Despite all the hardships he’d faced, Rumiantsev said he felt like he’d found his fate. Through mutual friends Rumiantsev met Costa, a much older gentleman, who used to work as a priest for an orthodox church.

Rumiantsev said, “I told [Costa] I wanted to get into the medical field, and he told me he had a friend who actually did medical work in the [U.S. Air Force].”

Shortly after, Costa organized a dinner where his friend in the U.S. Air Force and Rumiantsev could meet. After a few conversations over dinner, Rumiantsev quickly learned how to make his ambitions take him as far as he wanted to go.

“She told me that she worked in the medical lab and told me about the opportunities the U.S. Air Force can provide,” he said. “She said ‘If you are dedicated and work hard, then the Air Force will recognize it and help you achieve your goals.’”

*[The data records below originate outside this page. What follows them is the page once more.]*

(** C2: when the solver returns orthonormal eigenpairs of [C_X + lambda I] and
    every selected eigenvalue is above the (non-negative) tolerance, the
    principal-component fit returns [U] of shape [(d, rank)] with
    [U.T @ (C_X + lambda I) @ U] the identity; in particular its columns have
    norm 1.  This holds for every [lambda], zero or positive. *)
Theorem pcr_weighted_orthonormality
        d C_X tikhonov_reg rank svd_solver rcond w V0 :
  nrows C_X = d -> ncols C_X = d -> rank <= d -> (0 <= rcond)%R ->
  (if String.eqb svd_solver "arnoldi"
   then eigsh (regularized C_X tikhonov_reg) rank None
   else eigh (regularized C_X tikhonov_reg) None) = inr (w, V0) ->
  eigenpairs (regularized C_X tikhonov_reg) w V0 ->
  rank <= length w ->
  (forall i, In i (tk_indices (topk 0%R Rleb w rank)) -> (rcond < nth i w 0)%R) ->
  exists U,
    fit_pcr C_X tikhonov_reg (Some rank) svd_solver rcond = ([], inr U)
    /\ nrows U = d /\ ncols U = rank
    /\ mat_eq (Rmatmul (Rmatmul (Rtranspose U) (regularized C_X tikhonov_reg)) U)
              (Ridentity rank)
    /\ forall j, j < rank ->
         column_norm
           (Rmatmul (Rmatmul (Rtranspose U) (regularized C_X tikhonov_reg)) U) j
         = 1%R.
Proof.
  intros Hd1 Hd2 Hr Hrc Hs Heig Hw Habove.
  set (A := regularized C_X tikhonov_reg) in *.
  pose proof Heig as (HnV0 & HcV0 & _ & _).
  destruct (fit_pcr_run eigh eigsh C_X tikhonov_reg rank svd_solver rcond w V0
              (eq_ind_r (fun n => rank <= n) Hr Hd1) Hs Hw HcV0)
    as (V & _ & Hfit & _ & HnV & HmV & Hcols & _).
  set (idx := tk_indices (topk 0%R Rleb w rank)) in *.
  assert (Hidx : length idx = rank).
  { unfold idx. rewrite topk_indices_length. lia. }
  assert (Hkept : filter (fun s => gtb Rleb s rcond) (tk_values (topk 0%R Rleb w rank))
                  = map (fun i => nth i w 0%R) idx).
  { rewrite topk_values_eq. fold idx. apply filter_keeps_all.
    intros x Hx. apply in_map_iff in Hx. destruct Hx as (i & <- & Hi).
    apply gtb_Rleb_true. now apply Habove. }
  rewrite Hkept in Hfit, Hcols. rewrite length_map, Hidx in Hfit, Hcols.
  rewrite Nat.eqb_refl, Nat.sub_diag in Hfit. simpl repeat in Hfit.
  rewrite app_nil_r in Hfit.
  set (s := map rsqrt (map (fun i => nth i w 0%R) idx)) in *.
  assert (Hls : length s = rank) by (unfold s; now rewrite !length_map).
  assert (HVs : ncols V = length s) by congruence.
  (* the scale factor and the eigenvalue of column [j] *)
  assert (Hrange : forall j, j < rank -> nth j idx 0 < length w).
  { intros j Hj. apply (topk_indices_range R 0%R Rleb w rank).
    apply nth_In. fold idx. lia. }
  assert (Hsj : forall j, j < rank -> nth j s 0%R = rsqrt (nth (nth j idx 0) w 0%R)).
  { intros j Hj. unfold s.
    rewrite (nth_indep _ 0%R (rsqrt (nth 0 w 0%R)))
      by (rewrite !length_map; lia).
    rewrite (map_nth rsqrt). f_equal.
    apply (map_nth (fun i => nth i w 0%R) idx 0 j). }
  assert (Hpos : forall j, j < rank -> (0 < nth (nth j idx 0%nat) w 0)%R).
  { intros j Hj. apply Rle_lt_trans with rcond; [exact Hrc|].
    apply Habove. apply nth_In. fold idx. lia. }
  (* the entries of the Gram matrix *)
  assert (HG : forall j k, j < rank -> k < rank ->
             entry (Rmatmul (Rmatmul (Rtranspose (Rmatmul V (Rdiag s))) A)
                            (Rmatmul V (Rdiag s))) j k
             = if j =? k then 1%R else 0%R).
  { intros j k Hj Hk.
    rewrite (quadratic_form_scaled V A s j k HVs) by lia.
    change (entry (Rmatmul (Rmatmul (Rtranspose V) A) V) j k)
      with (Rbigsum (ncols A)
              (fun b => (Rbigsum (nrows V) (fun a => (entry V a j * entry A a b)%R)
                         * entry V b k)%R)).
    rewrite (Rbigsum_ext _ _
               (fun b => (Rbigsum (nrows V0)
                            (fun a => (entry V0 a (nth j idx 0%nat) * entry A a b)%R)
                          * entry V0 b (nth k idx 0%nat))%R)).
    2: { intros b _. rewrite HnV, (Hcols b k Hk). f_equal.
         apply Rbigsum_ext. intros a _. now rewrite (Hcols a j Hj). }
    rewrite (eigen_quadratic_form A V0 w _ _ Heig (Hrange j Hj) (Hrange k Hk)).
    rewrite !Hsj by assumption.
    destruct (Nat.eqb_spec j k) as [->|Hjk].
    - rewrite Nat.eqb_refl.
      set (x := nth (nth k idx 0) w 0%R).
      replace (rsqrt x * rsqrt x * (x * 1))%R with (rsqrt x * rsqrt x * x)%R by ring.
      apply rsqrt_normalizes. now apply Hpos.
    - replace (nth j idx 0 =? nth k idx 0) with false; [ring|].
      symmetry. apply Nat.eqb_neq. intros E. apply Hjk.
      apply (NoDup_nth idx 0); try lia; try exact E.
      apply topk_indices_NoDup. }
  eexists. split; [exact Hfit|].
  split; [simpl; rewrite HnV, HnV0; exact Hd1|]. split; [simpl; exact Hls|].
  split.
  - split; [simpl; exact Hls|]. split; [simpl; exact Hls|].
    intros j k Hj Hk. simpl nrows in Hj. simpl ncols in Hk.
    rewrite Hls in Hj, Hk. rewrite (HG j k Hj Hk). reflexivity.
  - intros j Hj. unfold column_norm. simpl nrows. rewrite Hls.
    rewrite (Rbigsum_single rank j).
    + rewrite (HG j j Hj Hj), Nat.eqb_refl.
      replace (1 * 1)%R with 1%R by ring. apply sqrt_1.
    + exact Hj.
    + intros i Hi Hij. rewrite (HG i j Hi Hj).
      replace (i =? j) with false by (symmetry; now apply Nat.eqb_neq). ring.
Qed.

End WeightedOrthonormality.

Lemma example_topk_indices : tk_indices (topk 0%R Rleb [2; 4]%R 1) = [1].
Proof.
  unfold topk, argsort, sort_keys. simpl.
  rewrite (Rleb_true 2 4) by lra. reflexivity.
Qed.

Lemma example_eigenpairs :
  eigenpairs (Rmadd example_C_X (Rsmul 1%R (Ridentity (nrows example_C_X))))
             [2; 4]%R (Ridentity 2).
Proof.
  split; [reflexivity|]. split; [reflexivity|]. split.
  - intros a i Ha Hi. simpl in Ha, Hi.
    destruct a as [|[|a]]; try lia; destruct i as [|[|i]]; try lia; simpl; lra.
  - intros i j Hi Hj. simpl in Hi, Hj.
    destruct i as [|[|i]]; try lia; destruct j as [|[|j]]; try lia; simpl; lra.
Qed.

Lemma pcr_weighted_orthonormality_witness :
  exists U,
    fit_principal_component_regression example_eigh failing_eigsh
      example_C_X 1 (Some 1) "full" default_rcond
    = ([], inr U)
    /\ nrows U = 2 /\ ncols U = 1
    /\ mat_eq (Rmatmul (Rmatmul (Rtranspose U)
                                (Rmadd example_C_X
                                       (Rsmul 1%R (Ridentity (nrows example_C_X)))))
                       U)
              (Ridentity 1).
Proof.
  destruct (pcr_weighted_orthonormality example_eigh failing_eigsh 2
              example_C_X 1%R 1 "full"%string default_rcond
              [2; 4]%R (Ridentity 2))
    as (U & Hfit & Hn & Hm & HG & _).
  - reflexivity.
  - reflexivity.
  - lia.
  - unfold default_rcond. lra.
  - reflexivity.
  - exact example_eigenpairs.
  - simpl. lia.
  - rewrite example_topk_indices. intros i [<-|[]]. simpl.
    unfold default_rcond. lra.
  - exists U. auto.
Defined.

(** ** Facts about context windows *)

Lemma wbind_wret {X Y : Type} (x : X) (k : X -> wcomp Y) :
  wbind (wret x) k = k x.
Proof. unfold wbind, wret. destruct (k x). reflexivity. Qed.

Lemma ndim_two_or_more {A : Type} (a : ndarray A) :
  2 <= ndim a -> exists n s1 rest, shape a = n :: s1 :: rest.
Proof.
  unfold ndim. destruct (shape a) as [|n [|s1 rest]]; simpl; try lia.
  intros _. exists n, s1, rest. reflexivity.
Qed.

(** What [check_contexts] hands to its length checks: contexts of at least
    three dimensions, whose first two axes are those of the argument. *)
Lemma check_contexts_run {A : Type} (contexts : ndarray A) (L : Z) (enforce : bool) :
  2 <= ndim contexts ->
  let w := if ndim contexts =? 2 then [TimeAxisAssumed (shape contexts)] else [] in
  let c := if ndim contexts =? 2 then newaxis_last contexts else contexts in
  let context_len := Z.of_nat (shape_at contexts 1) in
  check_contexts contexts (Some L) enforce =
  (w, if (enforce && (L <? context_len - 1)%Z)%bool
      then inl (WindowValueError (LookforwardNotOne (context_len - L)))
      else if (L >=? context_len)%Z
      then inl (WindowValueError (LookbackTooLong L))
      else if (L <? 1)%Z
      then inl (WindowValueError (LookbackTooShort L))
      else inr (ReturnedContexts c)).
Proof.
  intros Hdim. destruct (ndim_two_or_more contexts Hdim) as (n & s1 & rest & Hs).
  unfold check_contexts.
  destruct (Nat.ltb_spec (ndim contexts) 2) as [Hlt|_]; [lia|].
  assert (Hlen : forall c', (c' = newaxis_last contexts \/ c' = contexts) ->
                            shape_at c' 1 = shape_at contexts 1).
  { intros c' [->| ->]; [|reflexivity].
    unfold shape_at, newaxis_last. simpl. rewrite Hs. reflexivity. }
  simpl.
  destruct (ndim contexts =? 2) eqn:E2; unfold logger_warn, wbind, wret, wraise; simpl;
    rewrite ?(Hlen (newaxis_last contexts) (or_introl eq_refl));
    destruct (enforce && _)%bool; try reflexivity;
    destruct (_ >=? _)%Z; try reflexivity;
    destruct (_ <? 1)%Z; reflexivity.
Qed.

(** X1: [check_contexts] with a lookback length returns the contexts exactly
    when they have at least two dimensions, the lookback length is at least 1
    and less than the context length, and, when a lookforward window of
    length 1 is enforced, the lookback length is the context length minus 1.
    In every other case it raises [ValueError]; it never returns [True]. *)
Theorem check_contexts_accepts (A : Type) (contexts : ndarray A) (L : Z)
        (enforce : bool) :
  ((2 <= ndim contexts /\
    (1 <= L < Z.of_nat (shape_at contexts 1))%Z /\
    (enforce = true -> L = (Z.of_nat (shape_at contexts 1) - 1)%Z)) ->
   exists c, snd (check_contexts contexts (Some L) enforce) =
             inr (ReturnedContexts c)) /\
  (~ (2 <= ndim contexts /\
      (1 <= L < Z.of_nat (shape_at contexts 1))%Z /\
      (enforce = true -> L = (Z.of_nat (shape_at contexts 1) - 1)%Z)) ->
   exists e, snd (check_contexts contexts (Some L) enforce) =
             inl (WindowValueError e)).
Proof.
  destruct (Nat.ltb_spec (ndim contexts) 2) as [Hlt|Hge].
  - split; [intros [H _]; lia|]. intros _. exists TooFewDimensions.
    unfold check_contexts. destruct (Nat.ltb_spec (ndim contexts) 2); [reflexivity|lia].
  - rewrite (check_contexts_run contexts L enforce Hge). simpl.
    destruct enforce; simpl.
    + destruct (Z.ltb_spec L (Z.of_nat (shape_at contexts 1) - 1)) as [H1|H1].
      * split; [intros (_ & _ & H); specialize (H eq_refl); lia|].
        intros _. eexists. reflexivity.
      * destruct (Z.geb_spec L (Z.of_nat (shape_at contexts 1))) as [H2|H2].
        { split; [intros (_ & H & _); lia|]. intros _. eexists. reflexivity. }
        destruct (Z.ltb_spec L 1) as [H3|H3].
        { split; [intros (_ & H & _); lia|]. intros _. eexists. reflexivity. }
        split; [intros _; eexists; reflexivity|].
        intros H. exfalso. apply H. repeat split; try lia.
    + destruct (Z.geb_spec L (Z.of_nat (shape_at contexts 1))) as [H2|H2].
      { split; [intros (_ & H & _); lia|]. intros _. eexists. reflexivity. }
      destruct (Z.ltb_spec L 1) as [H3|H3].
      { split; [intros (_ & H & _); lia|]. intros _. eexists. reflexivity. }
      split; [intros _; eexists; reflexivity|].
      intros H. exfalso. apply H. repeat split; try lia; discriminate.
Qed.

From there Rumiantsev waited almost two more years for his green card, totaling six years from the time he lived in U.S., until he was even able to talk to a U.S. Air Force recruiter.

“After coming home from work one day at 6 p.m., I opened my mail and I received my green card,” he said. “The very next day at 8 a.m. I went to a recruiter and started the process.”

The rest was history. He met with a recruiter, went open general and shipped out to basic military training eight months later.

As of today, he is currently deployed to the 31st Fighter Wing to enhance readiness, strengthen, and if necessary, defend and secure the NATO Alliance. Despite not having boots on the ground, his long journey before joining the U.S. Air Force provided him the chance to leave a few words of wisdom.

“If there is a will there is a way, keep that in mind. If you have goals and you don’t really feel like you are getting there, just remember life works in mysterious ways and as long as you really want it, then keep that carrot in front of you on the stick and keep going,” Rumiantsev said.